What is KEP? KEP-0000 K8s Enhancements Proposals

A unit of work: combined features or single feature or major changes 

Capture decisions in well crafted artifacts 

KEP has YAML based metadata. 

/enhancements/keps

Stages: 

1. Alpha: Disable by default. Enable with Feature Gate

2. Beta: API groups disable by default. Feature is enable.

3. GA: All enables

Demo

Git Issue : 114465 Add Sleep for pod life cycle handler 

Let sleep is first class citizen, so no need to add its binary.

KEP is not hard but time taking. We need to take sign in from different people of community.

Feature = Enhancement = KEP

Non-Goals are very important, so distraction is avoided

Proposal section of KEP has technical part. Then read the code

Then "Design Details" may have pseudo code

"Graduation Criteria" for all 3 stages. 

"Upgrade / Downgrade strategy" 

K8s repo has staging repository. 

SCHEO

/hack/update-codegen.sh will generate auto code

We can have KIND image  with our own k8s code using config.yaml for KIND Also enable Alpha feature flag

KubeAPI Server YAML

Look for post-release blogs for user-firendly docs. Mid-release blogs also. 

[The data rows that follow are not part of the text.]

(** * sym-data: weapon statistics scraped from a saved HTML page

    A shallow embedding of the repository's JavaScript:

    - [utils.js]: [prune] (the text normaliser) and [prettifySymData]
      (the hand-written pretty printer);
    - the current entry script (the one that imports [utils.js] and
      defines [getFssm]): element lookups, the rule list and the loop
      over weapon classes and weapons;
    - the earlier entry script (with the two first-spread-multiplier
      rules written out inline), kept as [Legacy].

    The JavaScript runtime the scripts rely on is modelled first:
    strings as sequences of code units, numbers as IEEE 754 binary64
    values, objects as insertion-ordered property lists, and the DOM as
    a tree of text, comment and element nodes. *)

From Stdlib Require Import ZArith QArith Qround List String Ascii Bool Lia.
From Stdlib Require Import SpecFloat DecimalString DecimalPos DecimalN Qpower.
From Stdlib Require Import Permutation.
Import ListNotations.

Local Open Scope list_scope.
Local Open Scope string_scope.
Local Open Scope Z_scope.

(* ===================================================================== *)
(** ** JavaScript strings *)
(* ===================================================================== *)

(** A JavaScript string is a sequence of UTF-16 code units.  The model
    carries the code units below 256 as [ascii], so the degree sign
    U+00B0 is the single character 176. *)
Module JSString.

Definition LF : string := String (ascii_of_nat 10) EmptyString.
Definition DQUOTE : string := String (ascii_of_nat 34) EmptyString.
Definition SPACE : ascii := ascii_of_nat 32.
Definition DEGREE : ascii := ascii_of_nat 176.

(** [s.split(sep)] for a separator of one code unit. *)
Fixpoint split (sep : ascii) (s : string) : list string :=
  match s with
  | EmptyString => [EmptyString]
  | String c s' =>
      if Ascii.eqb c sep then EmptyString :: split sep s'
      else match split sep s' with
           | piece :: pieces => String c piece :: pieces
           | [] => [String c EmptyString]
           end
  end.
(** X22.  When the first page the repo returns is the last one, or holds
    at least a page size of apps that get through the filters,
    [listApps] makes that one query and returns the first [pageSize] of
    those apps, converted and in the order of the repo, with the next
    page token of the repo. *)
Theorem listApps_single_page (fuel : nat) (req : StreamRequest) (w : World)
    (tok : PageToken) (ctApps : list ct_App) (nextPageToken : option PageToken) :
  let pageToken := (page_setup (PageSize req) tok).2 in
  let pageSize := listApps_pageSize req tok ctApps in
  let kept :=
    filter (λ a, listApps_keeps (ParseAppIDsFromNameFilters (NameFilters req))
                   (LabelFilters req) a = true) ctApps in
  ParsePageToken (PageToken_ req) = inr tok →
  appRepo_ListPage pageToken = inr (ctApps, nextPageToken) →
  0 < pageSize →
  nextPageToken = None ∨ pageSize ≤ Z.of_nat (length kept) →
  listApps (S fuel) req w =
    (Ret (inr (ConvertApp <$> take (Z.to_nat pageSize) kept, nextPageToken)),
     log [CallQuery (appRepo_ListPage_query pageToken)] w).
Proof.
  intros pageToken pageSize kept Hparse Hpage Hsize Hlast.
  subst pageToken pageSize kept. unfold listApps_pageSize in *.
  cbn [listApps]. rewrite Hparse.
  destruct (page_setup (PageSize req) tok) as [pageSize pageToken].
  cbn [fst snd] in *. unfold mbind, M_bind, call. rewrite Hpage.
  set (size := if decide (pageSize = 0) then Z.of_nat (length ctApps) else pageSize) in *.
  rewrite decide_False by lia.
  rewrite listApps_filter_take by lia. rewrite Z.sub_0_r, <- fmap_take.
  destruct nextPageToken as [npt|]; [|done].
  destruct Hlast as [|Hfull]; [done|].
  rewrite decide_False; [done|].
  rewrite length_fmap, length_take. lia.
Qed.

(** X23.  When the request sets no page size and the page token parses
    to a negative size, [listApps] queries the repo with that token and,
    if the repo answers with a page, panics: the page is allocated with
    a negative capacity. *)
Theorem listApps_negative_size_panics (fuel : nat) (req : StreamRequest) (w : World)
    (tok : PageToken) (ctApps : list ct_App) (nextPageToken : option PageToken) :
  ParsePageToken (PageToken_ req) = inr tok →
  PageSize req ≤ 0 →
  PageToken_Size tok < 0 →
  appRepo_ListPage tok = inr (ctApps, nextPageToken) →
  listApps (S fuel) req w = (Panic, log [CallQuery (appRepo_ListPage_query tok)] w).
Proof.
  intros Hparse Hreq Hsize Hpage. cbn [listApps]. rewrite Hparse.
  unfold page_setup. rewrite decide_False by lia.
  unfold mbind, M_bind, call. rewrite Hpage.
  rewrite (decide_False (P := PageToken_Size tok = 0)) by lia.
  by rewrite decide_True by lia.
Qed.

End FirstPageFacts.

Beta to GA then remove feature enable check

KEP also captures all PR

ML Interfacing pipeline


NIM is off the self interfacing framwork

NIM is about decide which model to use, based on number of GPU? Which GPU? Performance criteria (throughput v/s latency)? floating point library. NIM can autodetect hardware

GenAI with RAG has many services.

NIM operator to deploy RAG application CR:  1. NIM Cache (PVC) 2. NIM service 3. NIM pipeline all service can increase together. 

NIM monitoring and autoscaling: Prometheus 

1. Utilization of hardware

2. inter token latency

3. first token time generation. 

4. request per second

Monitoring of NIM

2 seconds, 15 chat user etc are input for SLA. 

NIM monitoring operator choose metrics from many metrics exposed by NIM

Autoscaling

In the sample chat application : milvus DB is needed. RAG is frontend service

ML Deployment


Canary has mode deployment time, because more iteration. 10% increase means 10 iteration. 

Blue Green has less. 

Fine tune Max Surge, Max unavailable etc. 

Traffic Mirroring is for ML load also. 

image compression, local registry etc needed because model size is big. 

Service Continuity in 5G


There is no inter cluster redundancy by K8s. We need to use proprietary solution OR cloud. 


In telecom a component is connected with multiple. E.g vCU with vDU, EMS, 5GC

Sync Driver

GRAF framework with AI, Management Data analytics function(MDAF), policy driven 

A1 interface is better than MDAF. As MDAF is at core network. it will add latency. 

Nephio : open source project : LF + Google

Automate LCM of cloud infra and NF. Intent based declarative approach

LinkedIN : saurabhswaraj

GitOps based approach

1. N/w driver is GR aware

2. DB drive sync 2 MySQL

YAML PV and DB table synch

Each cluster has GRAPH controller

We can have several other use cases also

GRAPH is framework. We can develop our own driver. 

GRAPH f/w = Redundancy Manager at Orchestrator + GRAPH controller at each cluster

Based on CRD, different driver will be deployed at each K8s cluster.

Still GRAPH is not open source. It is in process for open source. At present it is in R&D stage.

GRAPH can work with many orchestrator including Nephio 

All DB has Replication Manager. Why do we need DB drive? DB drive is not novelty. Our novelty is framework. 

Policy based, when failed comes up again, what will happen.